Would You Care if a White Man Cured Covid-19?

Health, Culture Race

Hiring researchers by sex and race rather than scientific prowess is dangerous nonsense.

Scientists at Oxford University and King’s College London are racing to develop an inexpensive ventilator that can be quickly built with off-the-shelf components. Should it matter that all the lead researchers on the project are men? If you believe university diversity bureaucrats and many academic deans, the initiative will be handicapped by the absence of women among the project heads. If there is a silver lining to the Covid-19 pandemic, it may be to expose as dangerous nonsense the practice of hiring researchers by sex and race rather than scientific accomplishments.

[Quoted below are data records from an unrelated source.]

Lemma bread_runs s H n :
  bio_ok me s H → n ∉ held H → n < FSSIZE → (size (dirty s ∪ held H ∪ {[ n ]}) ≤ NBUF)%nat →
  runs (bread me 1 n) s (bread_post n s H).
Proof.
  intros Hok Hnh Hn Hsz. pose proof Hok as [_ Hc Hd1 _]. pose proof (co_len _ _ _ _ Hc) as Hl.
  destruct (ring_start _ _ Hok) as (o & h & Hr & Ho & Hol & Hh & Hhn & Hhp).
  unfold bread, bget. apply runs_bind, runs_bind. at_buf. rewrite Hhn.
  apply runs_bind. eexists _, _. split; [apply (scan_next_ok _ _ []); [done..|lia]|].
  destruct (first _ o) as [i|] eqn:Hfst.
  - apply first_Some in Hfst as [Hio Hi]. apply (ring_bound _ _ Hr) in Hio.
    unfold test in Hi. destruct (bufs s !! i) as [b|] eqn:Hb; [|done].
    apply andb_true_iff in Hi as [Hdev%Z.eqb_eq Hbn%Z.eqb_eq].
    destruct (bread_hit s H n i b) as (Hpost & _ & Hfl); try done.
    destruct (slot_free s H i b) as (Hrc & Hlk & _); try done. { by eapply not_held. }
    apply runs_bind. upd_buf. rewrite Hrc. change (u32 (0 + 1)) with 1.
    apply runs_bind. eapply acquiresleep_runs; [apply bufs_setb; lia|done|]. rewrite setb_setb.
    apply runs_ret, runs_bind. at_buf. cbn [b_flags set_lock set_refcnt].
    rewrite (proj2 (Z.eqb_neq _ _) Hfl). rprim. by apply runs_ret.
  - assert (Hno : ∀ j e, bufs s !! j = Some e → is_block 1 n e = false).
    { intros j e He. destruct (decide (j = NBUF)) as [->|].
      - destruct (co_head _ _ _ _ Hc e He) as [Hde _]. unfold is_block. by rewrite Hde.
      - apply lookup_lt_Some in He as Hj. eapply (first_None _ _ j) in Hfst; [|apply Ho; lia].
        unfold test in Hfst. by rewrite He in Hfst. }
    apply runs_bind. at_buf. rewrite Hhp. apply runs_bind. eexists _, _. split.
    { apply (scan_prev_ok _ _ []); [|done|]; rewrite ?length_reverse; [|lia].
      by rewrite reverse_involutive, app_nil_r. }
    destruct (first _ (reverse o)) as [i|] eqn:Hfst'.
    + apply first_Some in Hfst' as [Hio Hi]. apply elem_of_reverse, (ring_bound _ _ Hr) in Hio.
      unfold test in Hi. destruct (bufs s !! i) as [b|] eqn:Hb; [|done].
      destruct (bread_miss s H n i b) as (Hpost & Hlk); try done.
      apply runs_bind. upd_buf. apply runs_bind. upd_buf. apply runs_bind. upd_buf.
      apply runs_bind. eapply acquiresleep_runs; [apply bufs_setb; lia|done|]. rewrite setb_setb.
      apply runs_ret, runs_bind. at_buf. apply runs_bind.
      eapply iderw_read; try done; [apply bufs_setb; lia|done..|]. rewrite setb_setb. by apply runs_ret.
    + exfalso. eapply cache_not_full; [done..|]. intros i Hi. eapply (first_None _ _ i) in Hfst'; [done|].
      apply elem_of_reverse. auto.
Qed.

(** ** A held buffer *)

Lemma held_slot s H i n m :
  bio_ok me s H → H !! i = Some (n, m) →
  ∃ b, bufs s !! i = Some b ∧ (i < NBUF)%nat ∧ slot_ok me (disk s) b (Some (n, m)).
Proof.
  intros [_ Hc _ _] HH. pose proof (co_dom _ _ _ _ Hc _ _ HH) as Hi. pose proof (co_len _ _ _ _ Hc).
  destruct (nth_buf s ltac:(done) i) as [b Hb]; [lia|]. exists b. split_and!; try done.
  rewrite <- HH. by apply (co_slot _ _ _ _ Hc).
Qed.

Lemma held_bdata s H i n m : bio_ok me s H → H !! i = Some (n, m) → bdata i s = blk s n.
Proof.
  intros Hok HH. destruct (held_slot _ _ _ _ _ Hok HH) as (b & Hb & Hi & Hbo & Hd & <- & _ & _ & _ & Hf).
  unfold bdata. rewrite Hb. symmetry. eapply blk_cached; [apply Hok|done..|]. destruct Hf as [->|[-> _]]; done.
Qed.

(** changing a held buffer without its links, its key or its lock *)
Lemma held_upd s H i n m m' b fl v :
  bio_ok me s H → H !! i = Some (n, m) → bufs s !! i = Some b → block_ok v →
  (fl = 6 ∨ fl = 2 ∧ (m' = false → v = dblock (disk s) 1 n)) →
  bio_ok me (setb i (set_flags fl (set_data v b)) s) (<[i := (n, m')]> H).
Proof.
  intros Hok HH Hb Hv Hfl. pose proof Hok as [(o & Hr & Ho) Hc Hd1 Hbl].
  destruct (held_slot _ _ _ _ _ Hok HH) as (b' & Hb' & Hi & _ & Hs). simplify_eq.
  constructor; [|..|done|done].
  - exists o. split; [|done]. by eapply ring_setb.
  - eapply cache_upd; eauto.
    + split; [done|]. cbn. naive_solver.
    + cbn. intros Hdv j e Hj He Hed Hn. apply Hj. by eapply (co_uniq _ _ _ _ Hc).
Qed.

Lemma set_bdata_runs s H i n m v :
  bio_ok me s H → H !! i = Some (n, m) → block_ok v →
  runs (set_bdata i v) s (λ _ s', bio_ok me s' (<[i := (n, true)]> H) ∧
    (∀ k, blk s' k = if decide (k = n) then v else blk s k) ∧
    disk s' = disk s ∧ writes s' = writes s ∧ dirty s' = dirty s).
Proof.
  intros Hok HH Hv. destruct (held_slot _ _ _ _ _ Hok HH) as (b & Hb & Hi & _ & Hd & Hn & _ & _ & _ & Hf).
  assert (Hok' : bio_ok me (setb i (set_data v b) s) (<[i := (n, true)]> H)).
  { replace (set_data v b) with (set_flags (b_flags b) (set_data v b)) by (by destruct b).
    eapply held_upd; eauto. naive_solver. }
  unfold set_bdata. upd_buf. split_and!; try done; [|by eapply dirty_setb].
  assert (i < length (bufs s))%nat by (by eapply lookup_lt_Some).
  intros k. eapply reads_as_blk; [apply Hok'|]. case_decide as Hk.
  - subst k. left. exists i, (set_data v b). split_and!; [by apply bufs_setb| |done].
    apply caches_true. cbn. split_and!; try done. destruct Hf as [->|[-> _]]; done.
  - destruct (blk_reads_as s k) as [(j & e & He & Hce & Hv')|[Hno Hv']].
    + left. exists j, e. cbn. rewrite list_lookup_insert_ne; [done|]. intros <-. simplify_eq.
      apply caches_true in Hce. naive_solver.
    + right. split; [|done]. intros j e. cbn. destruct (decide (j = i)) as [->|].
      * rewrite list_lookup_insert_eq by done. intros [= <-]. by apply (Hno i b).
      * rewrite list_lookup_insert_ne by done. apply Hno.
Qed.

(** [b->flags |= B_DIRTY] *)
Lemma mark_runs s H i n m :
  bio_ok me s H → H !! i = Some (n, m) →
  runs (bupd i (λ b, set_flags (Z.lor (b_flags b) B_DIRTY) b)) s (λ _ s',
    bio_ok me s' (<[i := (n, false)]> H) ∧ same_view s s' ∧ dirty s' = {[ n ]} ∪ dirty s).
Proof.
  intros Hok HH. destruct (held_slot _ _ _ _ _ Hok HH) as (b & Hb & Hi & Hbo & Hd & Hn & _ & _ & _ & Hf).
  upd_buf. assert (Z.lor (b_flags b) B_DIRTY = 6) as -> by (destruct Hf as [->|[-> _]]; done).
  assert (Hok' : bio_ok me (setb i (set_flags 6 b) s) (<[i := (n, false)]> H)).
  { replace (set_flags 6 b) with (set_flags 6 (set_data (b_data b) b)) by (by destruct b).
    eapply held_upd; eauto. }
  assert (i < length (bufs s))%nat by (by eapply lookup_lt_Some).
  split_and!; [done| |].
  - constructor; [|done..]. eapply reads_as_kept; [apply Hok'|]. intros k v.
    eapply reads_as_keep_one; [done| |done]. intros k'. unfold caches, is_block. cbn.
    destruct Hf as [->|[-> _]]; done.
  - apply set_eq. intros k. rewrite elem_of_union, elem_of_singleton, !elem_of_dirty. split.
    + intros (j & e & He & Hef & <-). cbn in He. destruct (decide (j = i)) as [->|].
      * rewrite list_lookup_insert_eq in He by done. simplify_eq. by left.
      * rewrite list_lookup_insert_ne in He by done. right. eauto.
    + intros [->|(j & e & He & Hef & <-)].
      * exists i, (set_flags 6 b). split_and!; try done. by apply bufs_setb.
      * destruct (decide (j = i)) as [->|].
        -- simplify_eq. exists i, (set_flags 6 b). split_and!; try done. by apply bufs_setb.
        -- exists j, e. cbn. by rewrite list_lookup_insert_ne.
Qed.

Lemma dirty_cleaned s H i b c d w :
  bio_ok me s H → bufs s !! i = Some b → b_dev b = 1 → b_flags c = 2 →
  dirty {| bufs := <[i := c]> (bufs s); havedisk1 := true; disk := d; writes := w |} =
  dirty s ∖ {[ b_blockno b ]}.
Proof.
  intros [_ Hc _ _] Hb Hd Hf. assert (i < length (bufs s))%nat by (by eapply lookup_lt_Some).
  apply set_eq. intros k. rewrite elem_of_difference, not_elem_of_singleton, !elem_of_dirty. cbn. split.
  - intros (j & e & He & Hef & <-). destruct (decide (j = i)) as [->|Hj].
    + rewrite list_lookup_insert_eq in He by done. injection He as <-. lia.
    + rewrite list_lookup_insert_ne in He by done. split; [eauto|]. intros E. apply Hj. assert (b_dev e = 1) by (by eapply dirty_dev).
      by eapply (co_uniq _ _ _ _ Hc).
  - intros [(j & e & He & Hef & <-) Hk]. exists j, e. rewrite list_lookup_insert_ne; [done|].
    intros <-. simplify_eq.
Qed.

Mandatory diversity statements are now ubiquitous in hiring for science, technology, engineering and mathematics jobs. An Alzheimer’s researcher seeking a position in a neurology lab must document his contributions to “diversity, equity and inclusion.” At the University of California, Berkeley, the life sciences department rejected 76% of the applications it received last year because they lacked sufficiently effusive diversity, equity and inclusion statements. The hiring committee didn’t even look at the failed applicants’ research records.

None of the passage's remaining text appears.